Ubicación CVs: **COMPLETAR**. hoola  
Ubicación Descripciones Puestos: **COMPLETAR**.

## Índice:

* 1-Armado de Datasets y Limpieza de datos.
    * 1.1-Impotando librerías necesarias.
    * 1.2-Funciones necesarias para la Limpieza de datos. (*)
    * 1.3-Armado y Limpieza de Dataset Puestos.
    * 1.4-Armado y Limpieza de Dataset CVs.
    
    
* 2-Realizando Comparaciones y obteniendo Similitudes.
     * 2.1- TF-IDF & Cosine Similarity.
     * 2.2- Word Embedding (Word2vec) & WMD.  
     
     
* 3-Exportamos el CSV con los resultados para utilizarlo en el Notebook "2-KMEANS_&_KNN".  
  
(*) El procedimiento para la Limpieza de los CVs y los Puestos será el siguiente:
1. Convertimos todo a minúscula.
2. Eliminamos datos no relevantes para nuestros análisis (mails y páginas web).
3. Eliminamos signos de puntuación y caracterés especiales (incluyendo números).
4. Eliminamos stop words.
5. Eliminamos common words no relevantes para nuestros análisis.
6. Aplicamos Lematización y Tokenización.

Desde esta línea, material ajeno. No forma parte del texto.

Lemma peek_frame f r : frame_ok f -> peek_full_message_len (frame_message f ++ r) = Complete (zlen (frame_message f)).
Proof.
  intros (_ & Hd & Hne & Hval & Hmax & Htr & Hlen). unfold peek_full_message_len.
  set (rest := body f ++ trailer f ++ r).
  assert (Hm : frame_message f ++ r = kBegin ++ codes "9=" ++ body_length f ++ SOH :: rest).
  { unfold frame_message, rest. rewrite <-!app_assoc. done. }
  rewrite Hm. replace (find (codes "9=") _) with (Some 10%nat) by (symmetry; rewrite app_assoc; by apply find_app).
  unfold find_from. replace (drop 10 _) with ((codes "9=" ++ body_length f) ++ SOH :: rest) by (rewrite <-app_assoc; done).
  rewrite find_char. 2:{ intros [Hin|Hin]%elem_of_app; [|by apply (digits_no_SOH _ Hd)].
    apply list_elem_of_In in Hin. simpl in Hin. unfold SOH in Hin. lia. }
  cbn [fmap option_fmap option_map]. rewrite length_app. change (length (codes "9=")) with 2%nat.
  replace (10 + (2 + length (body_length f)) - (10 + 2))%nat with (length (body_length f)) by lia.
  replace (drop (10 + 2) _) with (body_length f ++ SOH :: rest) by done. rewrite take_app_length.
  rewrite stoi_digits by (done || lia). rewrite Hval. rewrite <-Hm.
  replace (Z.of_nat (10 + (2 + length (body_length f))) + 1 + zlen (body f) + kTrailer) with (zlen (frame_message f)).
  - rewrite u64_small by (split; [apply zlen_nonneg | done]). rewrite zlen_app, (proj2 (Z.leb_le _ _)); [done|].
    pose proof (zlen_nonneg r). lia.
  - unfold frame_message. rewrite !zlen_app, Htr. change (zlen kBegin) with 10. change (zlen (codes "9=")) with 2.
    change (zlen [SOH]) with 1. unfold zlen. lia.
Qed.

Lemma extract_frame f r : frame_ok f -> extract_next_message (frame_bytes f ++ r) = Message (frame_message f) r.
Proof.
  intros Hf. unfold extract_next_message, strip_to_header, frame_bytes. rewrite <-app_assoc.
  rewrite find_header by apply Hf. rewrite drop_app_length, peek_frame by done. unfold zlen. rewrite Nat2Z.id.
  by rewrite take_app_length, drop_app_length.
Qed.

(** A buffer that ends inside of a frame yields nothing, and what is left of it
    still begins the same message, after less noise. *)
Lemma extract_partial f b u r :
  frame_ok f -> b ++ u = frame_bytes f ++ r -> (length b < length (frame_bytes f))%nat ->
  exists b' g', extract_next_message b = NoMessage b' /\ noise_ok g' /\
    b' ++ u = (g' ++ frame_message f) ++ r /\ (length b' < length (g' ++ frame_message f))%nat.
Proof.
  intros Hf Heq Hlen. pose proof (proj1 Hf) as Hn. unfold noise_ok, frame_bytes in *.
  assert (Hfind : find kFixSignature (b ++ u) = Some (length (noise f)))
    by (rewrite Heq, <-app_assoc; apply find_header; apply Hf).
  unfold extract_next_message, strip_to_header. destruct (find kFixSignature b) as [pos|] eqn:E.
  - rewrite (find_app _ _ u _ E) in Hfind. injection Hfind as ->.
    destruct (find_split _ _ _ E) as [_ Hb].
    assert (Hm : drop (length (noise f)) b ++ u = frame_message f ++ r).
    { rewrite <-drop_app_le, Heq, <-app_assoc by lia. apply drop_app_length. }
    rewrite length_app in Hlen. exists (drop (length (noise f)) b), []. split_and!; [|done|exact Hm|].
    + rewrite (peek_prefix _ u (zlen (frame_message f))); [done| |].
      * rewrite Hm. by apply peek_frame.
      * unfold zlen. rewrite length_drop. lia.
    + rewrite length_drop, app_nil_l. lia.
  - assert (Hshort : (length b < length (noise f) + 5)%nat).
    { destruct (decide (length b < length (noise f) + 5)%nat) as [|Hge]; [done|]. exfalso.
      rewrite <-(take_drop (length (noise f) + 5) b) in E.
      replace (take (length (noise f) + 5) b) with (noise f ++ kFixSignature) in E; [by rewrite (find_app _ _ _ _ Hn) in E|].
      transitivity (take (length (noise f) + 5) (b ++ u)); [|by rewrite take_app_le by lia].
      rewrite Heq. unfold frame_message, kBegin. change (codes "8=FIX.4.4") with (kFixSignature ++ codes ".4.4").
      rewrite <-!app_assoc, take_app_add. done. }
    change (length kFixSignature - 1)%nat with 4%nat. case_bool_decide as Hk.
    + exists (drop (length b - 4) b), (drop (length b - 4) (noise f)).
      rewrite length_app in Hlen. split_and!; [done | apply noise_ok_drop; [done|lia] | |].
      * rewrite <-(drop_app_le b u), Heq by lia. by rewrite <-!app_assoc, drop_app_le by lia.
      * rewrite length_app, !length_drop. unfold frame_message, kBegin. rewrite !length_app. simpl. lia.
    + exists b, (noise f). done.
Qed.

## 1-Armado de Datasets y Limpieza de datos.

### 1.1-Importando librerias necesarias.

In [1]:
from gensim.models import KeyedVectors
import matplotlib.pyplot as  plt
from collections import Counter
import pandas as pd
import numpy as np
import random
import string
import math
import re
import nltk
nltk.download("stopwords")
from nltk.corpus import stopwords

[nltk_data] Downloading package stopwords to
[nltk_data]     /home/fedricio/nltk_data...
[nltk_data]   Package stopwords is already up-to-date!

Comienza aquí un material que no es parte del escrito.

Definition create_market_data_subscription_message (request_id level symbol : list Z) (subscribe : bool) (c : Core) :
    Message * Core :=
  let '(request, c) := populate_standard_header (codes "V") None c in
  (add_fields [(MDReqID, FText request_id); (SubscriptionRequestType, FChar (if subscribe then 49 else 50));
     (MarketDepth, FText level); (AggregatedBook, FBool true)]
     (add_symbol_group symbol (add_md_entry_types [48; 49; 50] request)), c).

Definition create_trade_data_subscription_message (request_id level symbol : list Z) (subscribe : bool) (c : Core) :
    Message * Core :=
  let '(request, c) := populate_standard_header (codes "V") None c in
  (add_fields [(MDReqID, FText request_id); (SubscriptionRequestType, FChar 49);
     (MarketDepth, FText level); (AggregatedBook, FBool true)]
     (add_symbol_group symbol (add_md_entry_types [50] request)), c).

Definition create_instrument_list_request_message (symbol : list Z) (c : Core) : Message * Core :=
  let '(request, c) := populate_standard_header (codes "x") None c in
  match symbol with
  | [] => (add_fields [(InstrumentReqID, FText symbol); (InstrumentListRequestType, FInt 4)] request, c)
  | _ => (add_fields [(InstrumentReqID, FText symbol); (InstrumentListRequestType, FInt 0); (Symbol, FText symbol)] request, c)
  end.
End Requests.

(** ** The consumer of the FIX build *)

Record Consumer := mkConsumer {
  state_ : MarketConsumer.StreamState;
  update_index_ : Z;
  generation_ : Z;
  current_generation_ : Z;
  core : Fix.Core;
  (** requests given to [send] *)
  outbox : list Fix.Message;
  (** free slots of the trade engine's queue; handed over, refused by the full
      queue, returned to the pools, and neither *)
  room : Z;
  log : list MarketConsumer.Item;
  dropped : list MarketConsumer.Item;
  freed : list MarketUpdateData;
  leaked : list MarketUpdateData;
  (** [stop] was called; the process was ended *)
  stopped : bool;
  exited : bool;
}.

(** The core is given: in the program it has sent the logon before. *)
Definition new_consumer (capacity : Z) (c : Fix.Core) : Consumer :=
  mkConsumer MarketConsumer.kAwaitingSnapshot 0 0 0 c [] capacity [] [] [] [] false false.

Definition set_stream (state : MarketConsumer.StreamState) (index : Z) (m : Consumer) : Consumer :=
  mkConsumer state index (generation_ m) (current_generation_ m) (core m) (outbox m) (room m) (log m) (dropped m)
    (freed m) (leaked m) (stopped m) (exited m).

Definition set_generations (generation current : Z) (m : Consumer) : Consumer :=
  mkConsumer (state_ m) (update_index_ m) generation current (core m) (outbox m) (room m) (log m) (dropped m)
    (freed m) (leaked m) (stopped m) (exited m).

Definition send (request : Fix.Message * Fix.Core) (m : Consumer) : Consumer :=
  mkConsumer (state_ m) (update_index_ m) (generation_ m) (current_generation_ m) request.2 (outbox m ++ [request.1])
    (room m) (log m) (dropped m) (freed m) (leaked m) (stopped m) (exited m).

Definition deallocate (data : MarketUpdateData) (m : Consumer) : Consumer :=
  mkConsumer (state_ m) (update_index_ m) (generation_ m) (current_generation_ m) (core m) (outbox m) (room m) (log m)
    (dropped m) (freed m ++ [data]) (leaked m) (stopped m) (exited m).

Definition leak (data : MarketUpdateData) (m : Consumer) : Consumer :=
  mkConsumer (state_ m) (update_index_ m) (generation_ m) (current_generation_ m) (core m) (outbox m) (room m) (log m)
    (dropped m) (freed m) (leaked m ++ [data]) (stopped m) (exited m).

(** [app.stop(); exit(1);] of the release build, or only [app.stop()]. *)
Definition stop_app (exits : bool) (m : Consumer) : Consumer :=
  mkConsumer (state_ m) (update_index_ m) (generation_ m) (current_generation_ m) (core m) (outbox m) (room m) (log m)
    (dropped m) (freed m) (leaked m) true (exits || exited m).

(** [on_market_data_fn_(data)] *)
Definition on_market_data_fn (i : MarketConsumer.Item) (m : Consumer) : Consumer :=
  if 0 <? room m then
    mkConsumer (state_ m) (update_index_ m) (generation_ m) (current_generation_ m) (core m) (outbox m) (room m - 1)
      (log m ++ [i]) (dropped m) (freed m) (leaked m) (stopped m) (exited m)
  else
    mkConsumer (state_ m) (update_index_ m) (generation_ m) (current_generation_ m) (core m) (outbox m) (room m)
      (log m) (dropped m ++ [i]) (freed m) (leaked m) (stopped m) (exited m).

Section Consumer.
(** [INI_CONFIG.get("meta", ...)], and whether the list of instruments comes over HTTP. *)
Variables level ticker : list Z.
Variable uses_http_exchange_info : bool.

Definition subscription (subscribe : bool) (m : Consumer) : Fix.Message * Fix.Core :=
  create_market_data_subscription_message (codes "DEPTH_STREAM") level ticker subscribe (core m).

Definition handle_login (m : Consumer) : Consumer :=
  let m := send (subscription true m) m in
  if uses_http_exchange_info then m else send (create_instrument_list_request_message ticker (core m)) m.

Definition unsubscribe_and_resubscribe (m : Consumer) : Consumer :=
  let m := send (subscription false m) m in
  send (subscription true m) m.

Definition recover_from_gap (m : Consumer) : Consumer :=
  let m := set_generations (generation_ m) (u64 (current_generation_ m + 1)) m in
  set_stream MarketConsumer.kAwaitingSnapshot 0 (unsubscribe_and_resubscribe m).

Definition resubscribe (m : Consumer) : Consumer :=
  let generation := u64 (generation_ m + 1) in
  let m := unsubscribe_and_resubscribe (set_generations generation generation m) in
  set_stream MarketConsumer.kAwaitingSnapshot 0 (set_generations (u64 (generation_ m + 1)) (current_generation_ m) m).

(** [FixMarketDataPolicy::handle_subscribe]; [allocated] is whether the pool of
    events has a node.  [None]: a null entry, which the trade engine follows. *)
Definition handle_subscribe (allocated : bool) (data : MarketUpdateData) (m : Consumer) : option Consumer :=
  if negb allocated then Some (stop_app true m)
  else if bool_decide (state_ m = MarketConsumer.kAwaitingSnapshot) then Some (leak data m)
  else if bool_decide (mu_type data = Some MDNone) ||
          (bool_decide (mu_type data = Some MDMarket) && negb (mu_start_idx data =? u64 (update_index_ m + 1)) &&
           negb (update_index_ m =? 0))
  then Some (deallocate data (resubscribe m))
  else
    e ← to_event data;
    Some (on_market_data_fn (MarketConsumer.Update e) (set_stream (state_ m) (mu_end_idx data) m)).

### 1.2-Funciones necesarias para la Limpieza de datos.

In [2]:
import regex as re                        #Usado en la función remove_punctuation_and_special_characters.
from nltk.stem import WordNetLemmatizer   #Usado para lematización.
nltk.download('wordnet')
from nltk.tokenize import word_tokenize   #Usado para tokenizar.

#Definimos nuestras stop words desde nltk:
from nltk.corpus import stopwords
stop_words = stopwords.words('english')
            
def lower_text(DF,clean_column):
    #Pasamos todo a minúscula.
    DF[clean_column] = DF[clean_column].apply(lambda x: x.lower() if isinstance(x,str) else x)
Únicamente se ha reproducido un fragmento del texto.